Your task is to output the entries below word for word.

*** Material provided ***

Lemma reset_then_ok (error : exn) (retry : M (option Response)) :
  other_error error = true ->
  method_ok retry ->
  method_ok (fun c1 =>
               match _reset_session net c1 with
               | (Raise e, c2) => (Raise e, c2)
               | (Return _, c2) =>
                   match session c2 with
                   | None => (Raise error, c2)
                   | Some _ => retry c2
                   end
               end).
Proof.
  intros Herr Hretry c1 e c' E.
  destruct (_reset_session net c1) as [[r|e3] c3] eqn:Er.
  - destruct (session c3); [exact (Hretry c3 e c' E)|].
    inversion E; subst; assumption.
  - inversion E; subst. exact (reset_session_ok net c1 e c' Er).
Qed.

Lemma send_request_loop_ok tries req_try full_url :
  method_ok (send_request_loop net tries req_try req_type full_url timeout data files).
Proof.
  revert req_try. induction tries as [|tries IH]; intros req_try.
  - apply ret_ok.
  - intros c e c' E. cbn [send_request_loop] in E.
    destruct (send net req_type full_url timeout data files c) as [[response|e0] c1] eqn:Es.
    + pose proof (is_good_response_ok response (request_prefix req_type full_url)) as Hg.
      destruct (_is_good_response response (request_prefix req_type full_url))
        as [[]|e1] eqn:Eg; [inversion E|].
      specialize (Hg e1 eq_refl).
      destruct e1; try (inversion E; subst; assumption).
      * destruct (unauthorized msg); [|inversion E; subst; reflexivity].
        destruct (Nat.eqb (req_try + 1) NUM_RETRY_REQUESTS);
          [inversion E; subst; reflexivity|].
        exact (reset_then_ok (CvpApiError msg) _ Hg (IH (S req_try)) c1 e c' E).
      * destruct (Nat.eqb (req_try + 1) NUM_RETRY_REQUESTS);
          [inversion E; subst; reflexivity|].
        exact (reset_then_ok (CvpSessionLogOutError msg) _ Hg (IH (S req_try)) c1 e c' E).
    + pose proof (send_ok full_url c e0 c1 Es) as He0.
      destruct e0; try (inversion E; subst; assumption).
      destruct kind; try (inversion E; subst; reflexivity);
        (destruct (Nat.eqb (req_try + 1) NUM_RETRY_REQUESTS);
         [inversion E; subst; reflexivity | exact (IH (S req_try) c1 e c' E)]).
Qed.

Lemma node_loop_ok rounds node_num url :
  method_ok (node_loop net rounds node_num req_type url timeout data files).
Proof.
  revert node_num. induction rounds as [|rounds IH]; intros node_num.
  - apply ret_ok.
  - cbn [node_loop].
    apply bind_ok; [apply read_ok | intros c].
    assert (Hfail : forall error, other_error error = true ->
              method_ok (fail_over net error node_num
                           (node_loop net rounds (S node_num) req_type url timeout
                                      data files))).
    { intros error Herr. unfold fail_over.
      apply bind_ok; [apply read_ok | intros c0].
      destruct (Nat.eqb (node_num + 1) (node_cnt c0)); [now apply raise_ok|].
      apply bind_ok; [apply create_session_ok | intros _].
      apply bind_ok; [apply read_ok | intros c1].
      destruct (session c1); [apply IH | now apply raise_ok]. }
    apply try_except_ok.
    + apply bind_ok; [apply send_request_loop_ok | intros; apply ret_ok].
    + intros e He. destruct e; try (now apply raise_ok); try (now apply Hfail).
      destruct (negb (PyStr.contains "Unauthorized" msg)
                && negb (PyStr.contains "User is unauthorized" msg));
        [now apply raise_ok | now apply Hfail].
Qed.

Lemma decode_response_ok response full_url :
  expr_ok (decode_response response full_url).
Proof.
  unfold decode_response.
  repeat first [ apply py_in_ok
               | apply and_then_ok; [|intros ?]
               | apply return_ok
               | apply raise_expr_ok; reflexivity
               | match goal with
                 | |- expr_ok (match ?x with _ => _ end) => destruct x
                 | |- expr_ok (if ?x then _ else _) => destruct x
                 end ].
Qed.

(** With a session, [_make_request] raises no [ValueError]. *)
Lemma make_request_other_error url c e c' :
  session c <> None ->
  _make_request net req_type url timeout data files c = (Raise e, c') ->
  other_error e = true.
Proof.
  intros Hs E. unfold _make_request in E.
  unfold bind at 1 in E. unfold read at 1 in E. cbv beta iota in E.
  destruct (session c) as [sid|]; [clear Hs | congruence].
  refine ((_ : method_ok _) c e c' E).
  apply bind_ok; [apply lift_ok; destruct (Re.match_node _);
                  [apply return_ok | now apply raise_expr_ok] | intros node].
  apply bind_ok; [apply assign_ok | intros _].
  apply bind_ok; [apply node_loop_ok | intros [[response|] full_url]];
    [|apply ret_ok].
  destruct (negb (ok response)); [apply ret_ok | apply lift_ok, decode_response_ok].
Qed.
End NoValueErrorDispatch.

***

• [Output]
Lemma reset_then_ok (error : exn) (retry : M (option Response)) :
  other_error error = true ->
  method_ok retry ->
  method_ok (fun c1 =>
               match _reset_session net c1 with
               | (Raise e, c2) => (Raise e, c2)
               | (Return _, c2) =>
                   match session c2 with
                   | None => (Raise error, c2)
                   | Some _ => retry c2
                   end
               end).
Proof.
  intros Herr Hretry c1 e c' E.
  destruct (_reset_session net c1) as [[r|e3] c3] eqn:Er.
  - destruct (session c3); [exact (Hretry c3 e c' E)|].
    inversion E; subst; assumption.
  - inversion E; subst. exact (reset_session_ok net c1 e c' Er).
Qed.

Lemma send_request_loop_ok tries req_try full_url :
  method_ok (send_request_loop net tries req_try req_type full_url timeout data files).
Proof.
  revert req_try. induction tries as [|tries IH]; intros req_try.
  - apply ret_ok.
  - intros c e c' E. cbn [send_request_loop] in E.
    destruct (send net req_type full_url timeout data files c) as [[response|e0] c1] eqn:Es.
    + pose proof (is_good_response_ok response (request_prefix req_type full_url)) as Hg.
      destruct (_is_good_response response (request_prefix req_type full_url))
        as [[]|e1] eqn:Eg; [inversion E|].
      specialize (Hg e1 eq_refl).
      destruct e1; try (inversion E; subst; assumption).
      * destruct (unauthorized msg); [|inversion E; subst; reflexivity].
        destruct (Nat.eqb (req_try + 1) NUM_RETRY_REQUESTS);
          [inversion E; subst; reflexivity|].
        exact (reset_then_ok (CvpApiError msg) _ Hg (IH (S req_try)) c1 e c' E).
      * destruct (Nat.eqb (req_try + 1) NUM_RETRY_REQUESTS);
          [inversion E; subst; reflexivity|].
        exact (reset_then_ok (CvpSessionLogOutError msg) _ Hg (IH (S req_try)) c1 e c' E).
    + pose proof (send_ok full_url c e0 c1 Es) as He0.
      destruct e0; try (inversion E; subst; assumption).
      destruct kind; try (inversion E; subst; reflexivity);
        (destruct (Nat.eqb (req_try + 1) NUM_RETRY_REQUESTS);
         [inversion E; subst; reflexivity | exact (IH (S req_try) c1 e c' E)]).
Qed.

Lemma node_loop_ok rounds node_num url :
  method_ok (node_loop net rounds node_num req_type url timeout data files).
Proof.
  revert node_num. induction rounds as [|rounds IH]; intros node_num.
  - apply ret_ok.
  - cbn [node_loop].
    apply bind_ok; [apply read_ok | intros c].
    assert (Hfail : forall error, other_error error = true ->
              method_ok (fail_over net error node_num
                           (node_loop net rounds (S node_num) req_type url timeout
                                      data files))).
    { intros error Herr. unfold fail_over.
      apply bind_ok; [apply read_ok | intros c0].
      destruct (Nat.eqb (node_num + 1) (node_cnt c0)); [now apply raise_ok|].
      apply bind_ok; [apply create_session_ok | intros _].
      apply bind_ok; [apply read_ok | intros c1].
      destruct (session c1); [apply IH | now apply raise_ok]. }
    apply try_except_ok.
    + apply bind_ok; [apply send_request_loop_ok | intros; apply ret_ok].
    + intros e He. destruct e; try (now apply raise_ok); try (now apply Hfail).
      destruct (negb (PyStr.contains "Unauthorized" msg)
                && negb (PyStr.contains "User is unauthorized" msg));
        [now apply raise_ok | now apply Hfail].
Qed.

Lemma decode_response_ok response full_url :
  expr_ok (decode_response response full_url).
Proof.
  unfold decode_response.
  repeat first [ apply py_in_ok
               | apply and_then_ok; [|intros ?]
               | apply return_ok
               | apply raise_expr_ok; reflexivity
               | match goal with
                 | |- expr_ok (match ?x with _ => _ end) => destruct x
                 | |- expr_ok (if ?x then _ else _) => destruct x
                 end ].
Qed.

(** With a session, [_make_request] raises no [ValueError]. *)
Lemma make_request_other_error url c e c' :
  session c <> None ->
  _make_request net req_type url timeout data files c = (Raise e, c') ->
  other_error e = true.
Proof.
  intros Hs E. unfold _make_request in E.
  unfold bind at 1 in E. unfold read at 1 in E. cbv beta iota in E.
  destruct (session c) as [sid|]; [clear Hs | congruence].
  refine ((_ : method_ok _) c e c' E).
  apply bind_ok; [apply lift_ok; destruct (Re.match_node _);
                  [apply return_ok | now apply raise_expr_ok] | intros node].
  apply bind_ok; [apply assign_ok | intros _].
  apply bind_ok; [apply node_loop_ok | intros [[response|] full_url]];
    [|apply ret_ok].
  destruct (negb (ok response)); [apply ret_ok | apply lift_ok, decode_response_ok].
Qed.
End NoValueErrorDispatch.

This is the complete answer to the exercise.